Ethics and dissemination
The study has been approved by the Medical Ethics Committee of the Erasmus MC University Medical Center Rotterdam (MEC-2019-0592). All participants must give informed consent before data collection. Results will be disseminated in national and international journals.
Trial registration number
NL70796.078.19.
Keywords: Musculoskeletal disorders, INTERNAL MEDICINE, Magnetic resonance imaging
STRENGTHS AND LIMITATIONS OF THIS STUDY.
In this study, a novel human model (Females discontinuing Oral Contraceptives Use at Menopausal age) will be used to explore the influence of the menopause on the development of osteoarthritis and other degenerative disorders.
This model does not have the limitations in generalisability of animal models, nor does it have the limitations of subsequent hormonal support in other human models.
The model consists of women who stop oral contraceptive use at menopausal age, whereby it is not known in advance whether the woman will then directly enter the menopausal state.
Because the model has never been used before, this model will be used in a pilot study first with a small number of participants.
Introduction
Background and rationale
In the Netherlands, the prevalence of degenerative disorders, including osteoarthritis (OA), will increase due to population growth and ageing. In 2020, approximately 1.5 million people in the Netherlands were registered in primary care with OA and it is estimated that OA will be the most prevalent chronic disease in the Netherlands by 2040.1 2 OA is an age-related degenerative disorder of the joint which causes chronic pain, stiffness and disability. Until now, no disease-modifying therapy or prevention strategy exists for OA due to the complex multifactorial nature of the disease.3
Because the incidence of OA, and other degenerative disorders, increases rapidly after the age of 50 in women, it has been suggested that the menopause, and the change in hormones during the menopausal transition, influences the development of these disorders. Not only do hormone levels change during the menopausal transition, but so do the metabolism and inflammatory responses. Because these changes occur slowly, the role of the menopause is still insufficiently investigated.4 However, identifying possible causal relationships is crucial to developing novel, female-specific prevention strategies and therapies for these disorders.

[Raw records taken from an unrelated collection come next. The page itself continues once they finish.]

(* ===== verification/Watch.v ===== *)
(** * The collection, watched
    [yaffs_GarbageCollectBlock] deletes a page in use also where it could not be copied, and goes
    on.  The functions here are those of the collection but for that: they stop there, in the
    state in which the copy failed, and return [None].  Where they do not stop, the collection
    of the code does the same and ends in the same state. *)
From S2P Require Import Prelude Monad ObjHeader Tags Device Nand Sim BlockInv Blocks Medium Blank Tnode Tree Gc Objects File Steps Cache Names Delete Collect.

(** ** Computations that may stop *)
Section stop.
Context {S : Type}.

(** [f] after [m], unless that stopped. *)
Definition unless_stopped {A B} (m : M S (option A)) (f : A -> M S (option B)) : M S (option B) :=
  o ← m;
  match o with Some a => f a | None => mret None end.

(** Where [m1] does not stop, [m2] does the same. *)
Definition agrees {A} (m1 : M S (option A)) (m2 : M S A) : Prop := forall s a s',
  m1 s = Some (Some a, s') -> m2 s = Some (a, s').

Lemma agrees_ret {A} (a : A) : agrees (mret (Some a)) (mret a).
Proof. by intros s b s' [= -> ->]. Qed.

Lemma agrees_stop {A} (m : M S A) : agrees (mret None) m.
Proof. by intros s b s'. Qed.

Lemma agrees_bind {A B} (m : M S A) (f1 : A -> M S (option B)) (f2 : A -> M S B) :
  (forall a, agrees (f1 a) (f2 a)) -> agrees (mbind f1 m) (mbind f2 m).
Proof.
  intros H s b s'. unfold mbind, M_bind. destruct (m s) as [[a s1]|]; [|done]. apply H.
Qed.

Lemma agrees_unless {A B} (m1 : M S (option A)) (m2 : M S A) (f1 : A -> M S (option B)) (f2 : A -> M S B) :
  agrees m1 m2 -> (forall a, agrees (f1 a) (f2 a)) -> agrees (unless_stopped m1 f1) (mbind f2 m2).
Proof.
  intros Hm Hf s b s'. unfold unless_stopped, mbind, M_bind. destruct (m1 s) as [[[a|] s1]|] eqn:E; [|done|done].
  rewrite (Hm _ _ _ E). apply Hf.
Qed.

Lemma agrees_if {A} (c : bool) (m1 n1 : M S (option A)) (m2 n2 : M S A) :
  agrees m1 m2 -> agrees n1 n2 -> agrees (if c then m1 else n1) (if c then m2 else n2).
Proof. by destruct c. Qed.
End stop.

Ltac agrees_step := first
  [ apply agrees_ret | apply agrees_stop | apply agrees_unless; [|intros ?] | apply agrees_if
  | apply agrees_bind; intros ?
  | match goal with |- agrees (let '(_, _) := ?p in _) _ => destruct p end ].

(** ** The functions *)
Section watch.
Context {N K : Type} {nd : NandDriver N} `{!Kmalloc K} `{!Clock K} (cfg : Config).
Local Abbreviation St := (FS N K).

Definition watched_chunk (oldChunk : Z) (c : Collecting) : M St (option Collecting) :=
  r ← on_dev (yaffs_ReadChunkWithTagsFromNAND cfg oldChunk (Some (gc_buffer c)) yaffs_InitialiseTags);
  let '(_, data, tags) := r in
  buffer ← of_option data;
  object ← yaffs_FindObjectByNumber (objectId tags);
  if negb (ztrue object) then
    _ ← on_dev (yaffs_DeleteChunk cfg oldChunk true);
    mret (Some (MkCollecting buffer (gc_retVal c) (gc_cleanups c)))
  else
    o ← get_obj object;
    if deleted o && negb (chunkId tags =? 0) then
      _ ← mod_obj object (fun o => o <| nDataChunks ::= Z.pred |>);
      o ← get_obj object;
      _ ← on_dev (yaffs_DeleteChunk cfg oldChunk false);
      mret (Some (MkCollecting buffer (gc_retVal c)
              (if nDataChunks o <=? 0 then gc_cleanups c ++ [objectId tags] else gc_cleanups c)))
    else
      copy ← gc_copy cfg object buffer tags;
      let '(buffer, res) := copy in
      if res =? YAFFS_FAIL then mret None else
      _ ← on_dev (yaffs_DeleteChunk cfg oldChunk true);
      mret (Some (MkCollecting buffer (gc_retVal c) (gc_cleanups c))).

Fixpoint watched_chunks (block : Z) (pages : list Z) (c : Collecting) : M St (option Collecting) :=
  match pages with
  | [] => mret (Some c)
  | chunkInBlock :: pages =>
      some ← on_dev (yaffs_StillSomeChunkBits cfg block);
      if (some : bool) then
        used ← on_dev (yaffs_CheckChunkBit cfg block chunkInBlock);
        unless_stopped
          (if (used : bool) then watched_chunk (block * nChunksPerBlock cfg + chunkInBlock) c else mret (Some c))
          (watched_chunks block pages)
      else mret (Some c)
  end.

Definition watched_pages (block : Z) : M St (option Z) :=
  unless_stopped (watched_chunks block (seqZ 0 (nChunksPerBlock cfg)) (MkCollecting (temp_buffer cfg) YAFFS_OK []))
    (fun c => _ ← for_each (gc_cleanups c) (gc_cleanup cfg); mret (Some (gc_retVal c))).

Definition watched_block (block : Z) : M St (option Z) :=
  _ ← on_dev (yaffs_GetErasedChunks cfg);
  empty ← on_dev (gc_start cfg block);
  unless_stopped
    (if (empty : bool) then _ ← on_dev (yaffs_BlockBecameDirty cfg block); mret (Some YAFFS_OK)
     else watched_pages block)
    (fun _ => _ ← on_dev (modB (fun b => b <| isDoingGC := false |>)); mret (Some YAFFS_OK)).

Definition watched_pass (aggressive : bool) (gcOk : Z) : M St (option (Z * Z)) :=
  block ← on_dev (yaffs_FindBlockForGarbageCollection cfg aggressive);
  unless_stopped (if 0 <? block then
      _ ← on_dev (modS (fun s => s <| garbageCollections ::= Z.succ |>));
      _ ← when (negb aggressive) (on_dev (modS (fun s => s <| passiveGarbageCollections ::= Z.succ |>)));
      watched_block block
    else mret (Some gcOk))
    (fun gcOk => mret (Some (block, gcOk))).

Fixpoint watched_tries (fuel : nat) (maxTries : Z) (gcOk : Z) : M St (option Z) :=
  match fuel with
  | O => fail
  | S fuel =>
      let maxTries := maxTries + 1 in
      inCheckpoint ← on_dev (getC blocksInCheckpoint);
      let adjust := nCheckpointReservedBlocks cfg - inCheckpoint in
      let adjust := if adjust <? 0 then 0 else adjust in
      erased ← on_dev (getB nErasedBlocks);
      let aggressive := erased <? nReservedBlocks cfg + adjust + 2 in
      unless_stopped (watched_pass aggressive gcOk) (fun pass =>
        let '(block, gcOk) := pass in
        erased ← on_dev (getB nErasedBlocks);
        if (erased <? nReservedBlocks cfg) && (0 <? block) && (maxTries <? 2)
        then watched_tries fuel maxTries gcOk
        else mret (Some (if aggressive then gcOk else YAFFS_OK)))
  end.

(** [yaffs_CheckGarbageCollection], which stops at the first page that cannot be copied. *)
Definition watched_collection : M St (option Z) :=
  busy ← on_dev (getB isDoingGC);
  if (busy : bool) then mret (Some YAFFS_OK) else watched_tries 2 0 YAFFS_OK.

(** ** They are the functions of the code *)

Lemma watched_chunk_agrees oldChunk c : agrees (watched_chunk oldChunk c) (gc_chunk cfg oldChunk c).
Proof.
  unfold watched_chunk, gc_chunk. agrees_step. destruct a as [[r data] tags].
  repeat agrees_step. destruct (z =? YAFFS_FAIL); by repeat agrees_step.
Qed.

Lemma watched_chunks_agrees block pages : forall c, agrees (watched_chunks block pages c) (gc_chunks cfg block pages c).
Proof.
  induction pages as [|p pages IH]; intros c; [apply agrees_ret|]. cbn [watched_chunks gc_chunks].
  repeat (apply watched_chunk_agrees || apply IH || agrees_step).
Qed.

Lemma watched_pages_agrees block : agrees (watched_pages block) (gc_pages cfg block).
Proof. unfold watched_pages, gc_pages. repeat (apply watched_chunks_agrees || agrees_step). Qed.

(** Binding in another order. *)
Lemma agrees_assoc {A B C} (m1 : M St (option C)) (m2 : M St A) (f : A -> M St B) (g : B -> M St C) :
  agrees m1 (mbind (fun a => mbind g (f a)) m2) -> agrees m1 (mbind g (mbind f m2)).
Proof.
  intros H s c s' Hm. rewrite <- (H s c s' Hm). unfold mbind, M_bind. by destruct (m2 s) as [[a s1]|].
Qed.

Lemma watched_block_agrees block : agrees (watched_block block) (yaffs_GarbageCollectBlock cfg block).
Proof.
  unfold watched_block, yaffs_GarbageCollectBlock, gc_block. agrees_step. apply agrees_assoc. agrees_step.
  apply agrees_assoc. agrees_step; [by repeat (apply watched_pages_agrees || agrees_step)|].
  apply agrees_assoc. by repeat agrees_step.
Qed.

Lemma watched_tries_agrees fuel : forall maxTries gcOk,
  agrees (watched_tries fuel maxTries gcOk) (gc_tries cfg (yaffs_GarbageCollectBlock cfg) fuel maxTries gcOk).
Proof.
  induction fuel as [|fuel IH]; intros m r; [by intros s a s'|]. cbn [watched_tries gc_tries]. cbv zeta.
  unfold watched_pass, gc_pass. repeat (apply watched_block_agrees || apply IH || agrees_step).
Qed.

Lemma watched_agrees : agrees watched_collection (yaffs_CheckGarbageCollection cfg).
Proof. unfold watched_collection, yaffs_CheckGarbageCollection. repeat (apply watched_tries_agrees || agrees_step). Qed.
End watch.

In this study, a novel human model will be used to investigate the influence of the menopause on the development of OA and other degenerative disorders by modelling a ‘sudden menopause‘ in which it is expected that menopause-related changes will occur faster. This is the Females discontinuing Oral Contraceptives Use at Menopausal age (FOCUM) model. In this model, a ‘sudden menopause’ is defined as a rapid change in hormonal levels due to stopping oral contraceptive (OC) use at ‘menopausal’ age.
Objectives
The first aim of the FOCUM study is to develop the FOCUM model as a disease model for the development of OA. The second aim is to identify changes, specifically in proteins, that occur after a ‘sudden menopause’ and to identify which of these changes are associated with the development of OA after 2 years. The third aim is to explore whether the model can also be used to learn more about the development of other degenerative disorders, including cardiovascular diseases, diabetes, osteoporosis and tendinopathies.
Methods
Study design and setting
The FOCUM study is a pilot observational prospective cohort study in the Netherlands, with 2 years of follow-up. The study is being conducted by the department of general practice at the Erasmus MC University Medical Center in Rotterdam. Participants are recruited through pharmacies in and around Rotterdam by sending an invitation letter to women who meet the age and OC use criteria, with information about the study and the general advice to stop OC use at the age of 52. Women who are interested in participating and have the intention to stop OC use can fill in a response form and send it to Erasmus MC. All further screening, informed consent and study procedures will be performed by a clinical researcher at Erasmus MC. Participants are invited to visit the centre five times in total for measurements at baseline and during 2 years of follow-up. The recruitment of participants for this study started in July 2020 and, with a follow-up period of 2 years, this study is expected to be completed in August 2023.
Eligibility criteria
Women are eligible to participate in the FOCUM study if they have the intention to stop OC use and meet the following inclusion and exclusion criteria.
Inclusion criteria
Between 50 and 60 years of age.
Currently using a combined OC (with Anatomical Therapeutic Chemical code G03AA or G03AB).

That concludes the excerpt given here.